Le mardi 15 mai 1984, alors que la Curemania n’est pas encore-là, The Cure retrouvait le public parisien. Parmi les présents entassés dans un Zénith surbondé, certains allaient vivre leur première fois…
“You’re the noisiest audience we’ve ever had” – “Vous êtes le public le plus bruyant qu’on n’ait jamais eu”, le temps d’une traduction approximative… Malgré les clameurs, malgré les larsens d’un ultime morceau pas tout à fait dissipés, ces mots prononcés par l’homme au centre de la scène, chemise blanche immaculée et chapelet autour du cou, semblent résonner avec une parfaite netteté et suscitent une pointe de fierté – celle un peu nigaude de se dire « J’ai donc participé à ça » –, même si, dans le dernier RER C attrapé de justesse, on se demande si on ne les a pas tout bonnement fantasmés, ces mots-là, si cette déclaration en guise de ponctuation finale ne disait finalement pas tout à fait ça… Mais quelques mois plus tard, Concert, le premier album live du groupe dans sa version cassette venait confirmer que non, nous n’avions pas rêvé : la face B constituée de versions scéniques enregistrées au fil des années s’achevait sur le Forever du Zénith et ces mots désormais passés à la postérité – au moins la nôtre…

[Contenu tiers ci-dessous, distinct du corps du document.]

Definition handleRonConfirm (state : GameState) (text : Rendering)
    (ronWinner ronLoser : option Z) (ronHan ronFu : string)
    (ronRiichi : list bool) (prev : GameState) : Confirm :=
  match ronWinner, ronLoser with
  | Some ronWinner, Some ronLoser =>
    if ronWinner =? ronLoser
    then mkConfirm false (Some ALERT_SAME_SEAT) prev
    else
      let han := JS.parseInt (JS.orElse ronHan "0") in
      let fu := JS.parseInt (JS.orElse ronFu "0") in
      if rejected han || rejected fu
      then mkConfirm false (Some ALERT_HAN_FU) prev
      else
        let han := JS.num_val han in
        let fu := JS.num_val fu in
        let winner := ronWinner in
        let loser := ronLoser in
        let beforeSnapshot := createCoreSnapshotFromState prev in
        let basePoints := calcBasePoints han fu in
        let '(deltas, riichiIndices) :=
          JS.forEach ronRiichi
            (fun (v : bool) idx '(deltas, riichiIndices) =>
               if v then (JS.update (fun d => d - 1000) idx deltas,
                          (riichiIndices ++ [idx])%list)
               else (deltas, riichiIndices))
            ([0; 0; 0; 0], []) in
        let riichiCount := Z.of_nat (length riichiIndices) in
        let riichiIncome := riichiCount * 1000 in
        let kyotakuPoints := kyotaku prev * 1000 in
        let riichiPlayers :=
          map (fun i => JS.nullish (JS.get (names prev) i)
                          (JS.get PLAYER_LABELS i)) riichiIndices in
        let winnerIsDealer := winner =? dealerIndex prev in
        let multiplier := if winnerIsDealer then 6 else 4 in
        let rawBase := multiplier * basePoints in
        let basePay := roundUpToHundred rawBase in
        let honbaPay := honba prev * 300 in
        let payment := basePay + honbaPay in
        let deltas := JS.update (fun d => d - payment) loser deltas in
        let deltas :=
          JS.update (fun d => d + (payment + kyotakuPoints + riichiIncome))
            winner deltas in
        let newPoints := applyDeltas (points prev) deltas in
        let entry :=
          buildHistoryEntry state text ron (descriptionText text) riichiCount
            riichiPlayers deltas in
        let winnerIsDealerNow := winner =? dealerIndex prev in
        let '(nextDealer, nextHonba, nextKyoku) :=
          if winnerIsDealerNow
          then (dealerIndex prev, honba prev + 1, kyokuIndex prev)
          else (ensureSeatIndex (dealerIndex prev + 1), 0,
                JS.rem (kyokuIndex prev + 1) 8) in
        let afterSnapshot :=
          {| CoreSnapshot.points := newPoints;
             CoreSnapshot.kyotaku := 0;
             CoreSnapshot.honba := nextHonba;
             CoreSnapshot.kyokuIndex := nextKyoku;
             CoreSnapshot.dealerIndex := nextDealer;
             CoreSnapshot.history := entry :: history prev;
             CoreSnapshot.names := names prev |} in
        let meta :=
          {| LastSettlementMeta.type := ron;
             LastSettlementMeta.summary := summaryText text;
             LastSettlementMeta.timestamp := HistoryEntry.timestamp entry |} in
        mkConfirm true None (commit beforeSnapshot afterSnapshot meta)
  | _, _ => mkConfirm false None prev
  end.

Pour Laurent, Gilles et moi (pour Alexandre et Thierry aussi je crois), c’était une première fois. La première fois depuis que le groupe était définitivement devenu l’un des piliers de notre Panthéon à l’aide d’une discographie glanée depuis deux ou trois ans dans le désordre, vinyles, cassettes (vierges ou non) et de chansons qui nous parlaient plus que beaucoup d’autres ; un groupe dont on compilait toutes les interviews, en français, en anglais, en espagnol (Laurent apprenait bien le russe mais je ne me souviens pas que nous ayons alors dégoté le moindre papier dans cette langue), notant les références musicales, littéraires, cinématographiques que le leader voulait bien lâcher… On connaissait déjà le parcours presque par cœur – inscrit à un vrai faux fan-club, on recevait de façon aléatoire des fanzines photocopiés qui compilaient historique, anecdotes, paroles, discographie… – et dans le désordre, ça donnait le départ de Dempsey “pas assez stylé”, la présence d’un quatrième membre, Matthew Hartley, pour 17 Seconds, les débuts à Crawley, la parenthèse The Cult Hero, la première pige de Smith chez les Banshees, la même petite amie depuis l’adolescence, les rumeurs de suicide qui guettent après l’enregistrement de Pornography – ceux qui savaient étaient tous tombés d’accord pour dire que Robert Smith serait le prochain Ian Curtis –, l’implosion en tournée, la guérison par la voie de singles (pas si) futiles…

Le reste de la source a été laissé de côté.